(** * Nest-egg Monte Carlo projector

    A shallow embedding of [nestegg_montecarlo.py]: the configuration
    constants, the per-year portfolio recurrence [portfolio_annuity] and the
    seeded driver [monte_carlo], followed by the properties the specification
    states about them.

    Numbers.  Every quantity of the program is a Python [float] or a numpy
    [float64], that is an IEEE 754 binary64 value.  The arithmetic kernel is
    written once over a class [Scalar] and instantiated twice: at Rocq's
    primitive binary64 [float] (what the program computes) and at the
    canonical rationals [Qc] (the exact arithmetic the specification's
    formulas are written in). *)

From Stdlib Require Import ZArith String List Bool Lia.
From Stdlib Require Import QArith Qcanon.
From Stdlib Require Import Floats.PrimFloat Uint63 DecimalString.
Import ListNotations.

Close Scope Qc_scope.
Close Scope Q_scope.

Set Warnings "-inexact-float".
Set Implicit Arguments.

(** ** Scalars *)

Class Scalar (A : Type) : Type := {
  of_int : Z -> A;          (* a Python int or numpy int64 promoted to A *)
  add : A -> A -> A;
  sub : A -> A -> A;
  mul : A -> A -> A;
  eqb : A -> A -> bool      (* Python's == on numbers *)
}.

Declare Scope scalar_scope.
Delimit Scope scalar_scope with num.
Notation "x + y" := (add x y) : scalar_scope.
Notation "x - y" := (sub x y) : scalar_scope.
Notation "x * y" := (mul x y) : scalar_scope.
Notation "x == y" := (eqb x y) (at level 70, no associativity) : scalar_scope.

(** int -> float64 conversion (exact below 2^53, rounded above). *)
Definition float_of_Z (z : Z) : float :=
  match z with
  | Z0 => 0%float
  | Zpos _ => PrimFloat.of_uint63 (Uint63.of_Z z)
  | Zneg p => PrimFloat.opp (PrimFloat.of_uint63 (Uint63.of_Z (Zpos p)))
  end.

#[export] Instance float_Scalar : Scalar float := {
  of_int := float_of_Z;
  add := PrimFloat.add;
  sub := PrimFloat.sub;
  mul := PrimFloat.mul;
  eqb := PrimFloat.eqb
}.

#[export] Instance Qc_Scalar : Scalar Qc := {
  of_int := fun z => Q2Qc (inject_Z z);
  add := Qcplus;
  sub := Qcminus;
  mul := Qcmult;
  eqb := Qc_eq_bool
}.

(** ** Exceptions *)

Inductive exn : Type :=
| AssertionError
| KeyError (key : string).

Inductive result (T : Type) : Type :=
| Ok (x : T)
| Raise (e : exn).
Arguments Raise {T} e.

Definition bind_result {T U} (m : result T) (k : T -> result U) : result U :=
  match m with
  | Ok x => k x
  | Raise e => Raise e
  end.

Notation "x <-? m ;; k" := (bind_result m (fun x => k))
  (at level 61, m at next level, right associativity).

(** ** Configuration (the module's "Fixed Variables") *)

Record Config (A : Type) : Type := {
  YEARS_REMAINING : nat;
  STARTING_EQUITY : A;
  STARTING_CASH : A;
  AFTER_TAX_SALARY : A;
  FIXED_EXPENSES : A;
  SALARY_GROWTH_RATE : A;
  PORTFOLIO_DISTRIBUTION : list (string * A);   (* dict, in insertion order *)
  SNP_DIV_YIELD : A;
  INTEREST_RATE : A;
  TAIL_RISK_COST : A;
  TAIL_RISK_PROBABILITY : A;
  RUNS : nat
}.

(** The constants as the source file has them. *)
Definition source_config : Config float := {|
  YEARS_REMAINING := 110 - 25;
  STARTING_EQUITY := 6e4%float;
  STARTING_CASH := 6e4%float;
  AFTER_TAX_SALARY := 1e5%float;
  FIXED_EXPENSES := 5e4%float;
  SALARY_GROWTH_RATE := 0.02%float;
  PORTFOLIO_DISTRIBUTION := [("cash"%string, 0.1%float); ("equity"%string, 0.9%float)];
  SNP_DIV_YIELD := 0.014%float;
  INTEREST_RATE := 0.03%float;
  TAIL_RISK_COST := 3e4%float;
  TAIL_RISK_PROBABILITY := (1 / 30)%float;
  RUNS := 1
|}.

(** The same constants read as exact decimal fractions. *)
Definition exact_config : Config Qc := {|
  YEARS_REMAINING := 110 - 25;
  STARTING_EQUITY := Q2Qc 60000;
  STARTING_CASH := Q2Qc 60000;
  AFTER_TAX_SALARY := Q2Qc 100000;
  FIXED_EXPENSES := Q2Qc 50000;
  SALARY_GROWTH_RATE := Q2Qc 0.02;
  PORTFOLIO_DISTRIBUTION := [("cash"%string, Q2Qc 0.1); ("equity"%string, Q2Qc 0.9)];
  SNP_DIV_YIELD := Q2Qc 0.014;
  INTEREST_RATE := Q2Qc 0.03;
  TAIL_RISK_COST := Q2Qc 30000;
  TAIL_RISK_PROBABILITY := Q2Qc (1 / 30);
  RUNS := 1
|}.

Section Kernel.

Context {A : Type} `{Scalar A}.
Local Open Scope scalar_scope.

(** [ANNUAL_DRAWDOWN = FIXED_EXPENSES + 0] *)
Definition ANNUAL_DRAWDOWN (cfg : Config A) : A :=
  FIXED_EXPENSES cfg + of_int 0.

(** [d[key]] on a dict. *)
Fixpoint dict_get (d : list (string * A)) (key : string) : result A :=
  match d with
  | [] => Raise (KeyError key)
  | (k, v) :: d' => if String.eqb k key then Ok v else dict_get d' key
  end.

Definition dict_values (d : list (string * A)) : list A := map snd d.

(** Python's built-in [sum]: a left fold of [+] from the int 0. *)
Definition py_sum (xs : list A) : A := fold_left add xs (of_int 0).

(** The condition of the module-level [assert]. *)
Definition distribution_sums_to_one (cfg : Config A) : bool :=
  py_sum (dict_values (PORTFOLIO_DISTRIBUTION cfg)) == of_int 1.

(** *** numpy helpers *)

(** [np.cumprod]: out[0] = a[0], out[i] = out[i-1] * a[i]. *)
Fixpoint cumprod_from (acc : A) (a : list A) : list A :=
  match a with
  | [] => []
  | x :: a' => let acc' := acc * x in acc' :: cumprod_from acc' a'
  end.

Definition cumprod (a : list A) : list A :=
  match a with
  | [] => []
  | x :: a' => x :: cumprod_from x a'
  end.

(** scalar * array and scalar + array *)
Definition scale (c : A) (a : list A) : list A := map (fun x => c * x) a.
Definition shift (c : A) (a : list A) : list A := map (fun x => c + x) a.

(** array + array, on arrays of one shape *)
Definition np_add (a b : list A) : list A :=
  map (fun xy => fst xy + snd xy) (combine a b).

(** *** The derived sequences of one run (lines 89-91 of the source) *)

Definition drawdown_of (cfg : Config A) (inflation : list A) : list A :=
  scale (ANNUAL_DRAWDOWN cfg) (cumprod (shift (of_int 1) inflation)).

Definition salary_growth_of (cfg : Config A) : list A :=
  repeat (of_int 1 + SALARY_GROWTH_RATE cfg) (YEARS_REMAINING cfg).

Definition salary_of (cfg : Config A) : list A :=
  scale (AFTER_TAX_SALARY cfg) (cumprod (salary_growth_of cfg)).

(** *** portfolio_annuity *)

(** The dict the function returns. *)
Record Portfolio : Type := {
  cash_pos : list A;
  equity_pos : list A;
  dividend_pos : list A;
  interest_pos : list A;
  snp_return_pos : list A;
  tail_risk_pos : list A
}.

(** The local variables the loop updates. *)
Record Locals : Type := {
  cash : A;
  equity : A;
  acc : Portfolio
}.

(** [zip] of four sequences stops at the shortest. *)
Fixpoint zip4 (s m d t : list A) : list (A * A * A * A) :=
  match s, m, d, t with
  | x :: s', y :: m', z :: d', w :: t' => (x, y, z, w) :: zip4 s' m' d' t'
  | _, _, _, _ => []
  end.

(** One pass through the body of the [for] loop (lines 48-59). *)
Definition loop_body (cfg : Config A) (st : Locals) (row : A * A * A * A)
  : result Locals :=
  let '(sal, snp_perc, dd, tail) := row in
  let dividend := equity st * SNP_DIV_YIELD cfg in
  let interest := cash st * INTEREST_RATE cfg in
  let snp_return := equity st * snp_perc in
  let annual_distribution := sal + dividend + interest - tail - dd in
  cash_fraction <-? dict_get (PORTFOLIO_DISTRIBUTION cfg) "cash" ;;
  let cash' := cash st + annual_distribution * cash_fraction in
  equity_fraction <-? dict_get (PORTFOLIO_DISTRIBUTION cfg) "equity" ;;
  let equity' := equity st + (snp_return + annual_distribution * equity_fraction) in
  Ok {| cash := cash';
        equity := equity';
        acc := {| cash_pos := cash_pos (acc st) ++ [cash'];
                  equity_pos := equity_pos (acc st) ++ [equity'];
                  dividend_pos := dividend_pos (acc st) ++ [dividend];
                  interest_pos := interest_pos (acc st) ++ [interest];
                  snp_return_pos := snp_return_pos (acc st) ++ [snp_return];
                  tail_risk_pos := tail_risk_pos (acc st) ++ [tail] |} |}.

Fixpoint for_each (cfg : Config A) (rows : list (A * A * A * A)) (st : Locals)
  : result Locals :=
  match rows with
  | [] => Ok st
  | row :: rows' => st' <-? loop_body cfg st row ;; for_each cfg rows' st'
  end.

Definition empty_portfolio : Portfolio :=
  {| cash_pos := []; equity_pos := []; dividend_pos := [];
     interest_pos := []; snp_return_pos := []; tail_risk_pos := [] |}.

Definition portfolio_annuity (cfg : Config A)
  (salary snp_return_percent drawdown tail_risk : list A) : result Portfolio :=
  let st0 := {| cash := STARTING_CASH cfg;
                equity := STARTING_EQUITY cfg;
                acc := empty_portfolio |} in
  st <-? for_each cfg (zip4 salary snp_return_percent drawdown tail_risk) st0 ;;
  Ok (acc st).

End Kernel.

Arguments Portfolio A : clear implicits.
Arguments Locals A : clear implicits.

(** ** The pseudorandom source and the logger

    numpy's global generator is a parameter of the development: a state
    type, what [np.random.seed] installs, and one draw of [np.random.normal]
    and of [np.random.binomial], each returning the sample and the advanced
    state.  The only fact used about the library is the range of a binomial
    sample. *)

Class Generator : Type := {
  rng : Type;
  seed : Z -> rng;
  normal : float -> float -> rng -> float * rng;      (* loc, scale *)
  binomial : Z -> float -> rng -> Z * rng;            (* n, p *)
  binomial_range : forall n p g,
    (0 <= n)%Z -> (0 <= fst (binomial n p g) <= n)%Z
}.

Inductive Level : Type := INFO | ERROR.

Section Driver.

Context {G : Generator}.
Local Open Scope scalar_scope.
...
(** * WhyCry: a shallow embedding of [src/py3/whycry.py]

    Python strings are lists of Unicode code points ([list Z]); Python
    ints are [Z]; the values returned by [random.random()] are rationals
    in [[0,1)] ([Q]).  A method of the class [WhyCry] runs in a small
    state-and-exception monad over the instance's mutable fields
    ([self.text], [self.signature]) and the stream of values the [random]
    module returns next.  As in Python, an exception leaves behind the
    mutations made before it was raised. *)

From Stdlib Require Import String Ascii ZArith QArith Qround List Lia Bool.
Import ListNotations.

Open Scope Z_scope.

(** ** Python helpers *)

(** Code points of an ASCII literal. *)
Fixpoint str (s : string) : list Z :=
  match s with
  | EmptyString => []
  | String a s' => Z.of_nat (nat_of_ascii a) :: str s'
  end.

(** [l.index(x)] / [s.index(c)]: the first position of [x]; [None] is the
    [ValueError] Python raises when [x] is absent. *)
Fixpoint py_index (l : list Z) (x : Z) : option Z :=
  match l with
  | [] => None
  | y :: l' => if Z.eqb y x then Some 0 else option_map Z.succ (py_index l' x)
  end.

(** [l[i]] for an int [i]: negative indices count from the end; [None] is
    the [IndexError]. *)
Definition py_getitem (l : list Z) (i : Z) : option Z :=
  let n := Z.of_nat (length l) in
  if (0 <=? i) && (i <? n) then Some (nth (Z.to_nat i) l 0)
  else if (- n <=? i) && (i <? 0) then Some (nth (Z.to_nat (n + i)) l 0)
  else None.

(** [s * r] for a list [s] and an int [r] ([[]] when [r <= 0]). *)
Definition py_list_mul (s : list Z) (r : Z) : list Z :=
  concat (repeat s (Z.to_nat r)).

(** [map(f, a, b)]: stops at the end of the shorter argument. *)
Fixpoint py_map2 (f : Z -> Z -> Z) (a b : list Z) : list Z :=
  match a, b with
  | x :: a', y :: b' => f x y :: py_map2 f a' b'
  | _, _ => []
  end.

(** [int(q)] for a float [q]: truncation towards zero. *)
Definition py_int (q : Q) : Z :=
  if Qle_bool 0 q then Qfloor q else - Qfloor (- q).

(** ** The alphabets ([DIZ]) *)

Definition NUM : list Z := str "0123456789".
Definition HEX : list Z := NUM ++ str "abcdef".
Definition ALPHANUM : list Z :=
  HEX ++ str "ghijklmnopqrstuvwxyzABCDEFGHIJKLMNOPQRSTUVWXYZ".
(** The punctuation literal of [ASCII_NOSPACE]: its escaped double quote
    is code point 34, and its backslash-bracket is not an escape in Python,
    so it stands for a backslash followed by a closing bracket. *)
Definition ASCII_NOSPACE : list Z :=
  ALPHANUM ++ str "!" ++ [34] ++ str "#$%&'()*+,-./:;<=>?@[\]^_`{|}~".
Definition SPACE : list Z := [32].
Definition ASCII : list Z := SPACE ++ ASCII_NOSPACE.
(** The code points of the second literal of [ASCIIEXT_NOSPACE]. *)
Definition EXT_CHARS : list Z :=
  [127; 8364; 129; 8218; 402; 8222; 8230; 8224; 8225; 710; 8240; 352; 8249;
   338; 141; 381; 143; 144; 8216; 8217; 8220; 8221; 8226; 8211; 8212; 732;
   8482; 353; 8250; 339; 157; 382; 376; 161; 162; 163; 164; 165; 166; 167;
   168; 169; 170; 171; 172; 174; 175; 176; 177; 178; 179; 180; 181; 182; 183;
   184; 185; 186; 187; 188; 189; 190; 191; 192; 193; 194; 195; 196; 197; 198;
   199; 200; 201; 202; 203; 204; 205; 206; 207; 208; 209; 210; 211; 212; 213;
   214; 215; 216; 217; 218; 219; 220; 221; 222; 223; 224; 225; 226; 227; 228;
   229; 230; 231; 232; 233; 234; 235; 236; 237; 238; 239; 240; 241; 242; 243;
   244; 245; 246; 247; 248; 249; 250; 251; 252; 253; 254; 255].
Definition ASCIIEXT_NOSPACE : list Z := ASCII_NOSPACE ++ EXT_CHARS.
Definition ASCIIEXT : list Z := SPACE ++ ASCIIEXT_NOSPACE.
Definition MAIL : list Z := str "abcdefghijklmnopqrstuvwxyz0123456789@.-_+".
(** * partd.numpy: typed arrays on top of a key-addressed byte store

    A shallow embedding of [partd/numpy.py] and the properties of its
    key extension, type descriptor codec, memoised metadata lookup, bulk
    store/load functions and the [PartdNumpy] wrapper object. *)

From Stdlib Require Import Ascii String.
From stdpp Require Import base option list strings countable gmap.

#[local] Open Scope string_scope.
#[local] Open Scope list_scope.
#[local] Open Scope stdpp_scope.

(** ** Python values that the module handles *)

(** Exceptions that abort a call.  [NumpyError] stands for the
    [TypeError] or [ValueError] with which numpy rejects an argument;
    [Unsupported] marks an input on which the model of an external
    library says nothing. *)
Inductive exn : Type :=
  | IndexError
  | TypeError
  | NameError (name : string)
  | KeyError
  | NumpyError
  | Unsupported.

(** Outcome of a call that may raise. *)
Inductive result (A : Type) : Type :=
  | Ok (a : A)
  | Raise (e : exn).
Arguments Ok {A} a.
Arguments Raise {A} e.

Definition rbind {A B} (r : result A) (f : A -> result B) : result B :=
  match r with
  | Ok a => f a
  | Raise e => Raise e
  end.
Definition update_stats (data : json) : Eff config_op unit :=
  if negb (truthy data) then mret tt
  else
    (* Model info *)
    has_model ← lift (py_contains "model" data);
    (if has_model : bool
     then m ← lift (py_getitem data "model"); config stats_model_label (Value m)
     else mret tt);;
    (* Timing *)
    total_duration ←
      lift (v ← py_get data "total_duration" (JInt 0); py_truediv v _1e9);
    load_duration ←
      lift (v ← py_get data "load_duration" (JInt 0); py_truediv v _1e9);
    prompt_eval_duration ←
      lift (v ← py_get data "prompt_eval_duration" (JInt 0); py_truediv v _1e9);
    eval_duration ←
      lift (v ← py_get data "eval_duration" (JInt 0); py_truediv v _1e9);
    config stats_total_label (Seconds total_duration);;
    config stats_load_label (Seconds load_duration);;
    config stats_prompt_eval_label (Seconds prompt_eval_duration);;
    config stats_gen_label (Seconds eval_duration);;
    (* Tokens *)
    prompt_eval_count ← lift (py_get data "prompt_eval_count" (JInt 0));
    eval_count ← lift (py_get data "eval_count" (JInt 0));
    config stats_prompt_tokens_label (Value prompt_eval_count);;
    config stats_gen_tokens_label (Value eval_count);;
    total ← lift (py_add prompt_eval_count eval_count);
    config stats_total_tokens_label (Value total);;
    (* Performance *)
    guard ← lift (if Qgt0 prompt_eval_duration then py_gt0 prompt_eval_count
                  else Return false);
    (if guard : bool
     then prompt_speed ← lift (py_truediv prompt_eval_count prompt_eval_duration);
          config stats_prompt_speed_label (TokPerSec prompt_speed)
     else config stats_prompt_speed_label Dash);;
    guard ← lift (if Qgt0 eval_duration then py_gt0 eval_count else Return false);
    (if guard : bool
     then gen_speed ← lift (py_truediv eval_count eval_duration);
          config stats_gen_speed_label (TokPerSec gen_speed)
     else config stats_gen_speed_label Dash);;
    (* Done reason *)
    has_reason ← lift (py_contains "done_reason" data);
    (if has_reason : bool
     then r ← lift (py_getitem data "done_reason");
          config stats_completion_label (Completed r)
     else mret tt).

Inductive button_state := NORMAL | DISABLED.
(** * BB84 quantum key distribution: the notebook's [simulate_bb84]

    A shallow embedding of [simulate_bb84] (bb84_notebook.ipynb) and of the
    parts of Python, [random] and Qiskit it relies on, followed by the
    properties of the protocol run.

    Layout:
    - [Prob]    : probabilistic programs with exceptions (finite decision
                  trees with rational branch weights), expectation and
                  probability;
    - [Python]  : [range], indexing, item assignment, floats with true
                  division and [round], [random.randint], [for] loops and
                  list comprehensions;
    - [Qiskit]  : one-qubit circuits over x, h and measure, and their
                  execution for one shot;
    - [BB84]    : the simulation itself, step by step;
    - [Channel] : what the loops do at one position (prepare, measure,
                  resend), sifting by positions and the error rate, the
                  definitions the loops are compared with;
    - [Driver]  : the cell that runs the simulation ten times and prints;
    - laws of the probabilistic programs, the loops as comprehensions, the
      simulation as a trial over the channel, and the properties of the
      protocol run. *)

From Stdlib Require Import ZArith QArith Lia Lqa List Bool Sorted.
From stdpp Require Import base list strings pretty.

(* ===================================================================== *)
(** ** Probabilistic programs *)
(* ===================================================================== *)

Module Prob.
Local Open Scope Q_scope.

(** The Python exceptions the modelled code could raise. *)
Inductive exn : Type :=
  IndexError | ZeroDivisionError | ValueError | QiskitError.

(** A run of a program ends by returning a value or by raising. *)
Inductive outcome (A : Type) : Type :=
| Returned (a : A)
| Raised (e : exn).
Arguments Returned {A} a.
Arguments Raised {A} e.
...
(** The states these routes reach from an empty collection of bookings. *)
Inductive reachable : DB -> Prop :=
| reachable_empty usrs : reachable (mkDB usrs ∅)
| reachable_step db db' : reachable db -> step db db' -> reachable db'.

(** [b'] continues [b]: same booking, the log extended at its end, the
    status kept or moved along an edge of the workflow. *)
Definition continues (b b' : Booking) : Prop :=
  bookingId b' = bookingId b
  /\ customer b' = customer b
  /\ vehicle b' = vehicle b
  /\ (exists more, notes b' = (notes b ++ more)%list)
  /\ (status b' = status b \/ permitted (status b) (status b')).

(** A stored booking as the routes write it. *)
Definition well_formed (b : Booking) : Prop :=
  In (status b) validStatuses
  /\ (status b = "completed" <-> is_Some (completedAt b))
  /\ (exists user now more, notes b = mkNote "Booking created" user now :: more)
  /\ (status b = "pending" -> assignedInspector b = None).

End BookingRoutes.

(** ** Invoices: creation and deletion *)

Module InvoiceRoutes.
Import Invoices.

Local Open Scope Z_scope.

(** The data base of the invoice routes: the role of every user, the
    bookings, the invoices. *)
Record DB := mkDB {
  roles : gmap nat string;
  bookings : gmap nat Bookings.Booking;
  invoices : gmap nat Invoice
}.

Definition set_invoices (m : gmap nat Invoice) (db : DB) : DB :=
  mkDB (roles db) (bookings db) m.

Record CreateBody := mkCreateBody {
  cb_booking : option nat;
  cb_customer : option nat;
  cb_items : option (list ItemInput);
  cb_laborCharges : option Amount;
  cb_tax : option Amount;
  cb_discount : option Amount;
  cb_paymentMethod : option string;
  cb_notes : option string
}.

* _Exercise details_
All lines that include the word "strings" must be copied from the material above.

* _Result of the exercise_
    Python strings are lists of Unicode code points ([list Z]); Python
From stdpp Require Import base option list strings countable gmap.
From stdpp Require Import base list strings pretty.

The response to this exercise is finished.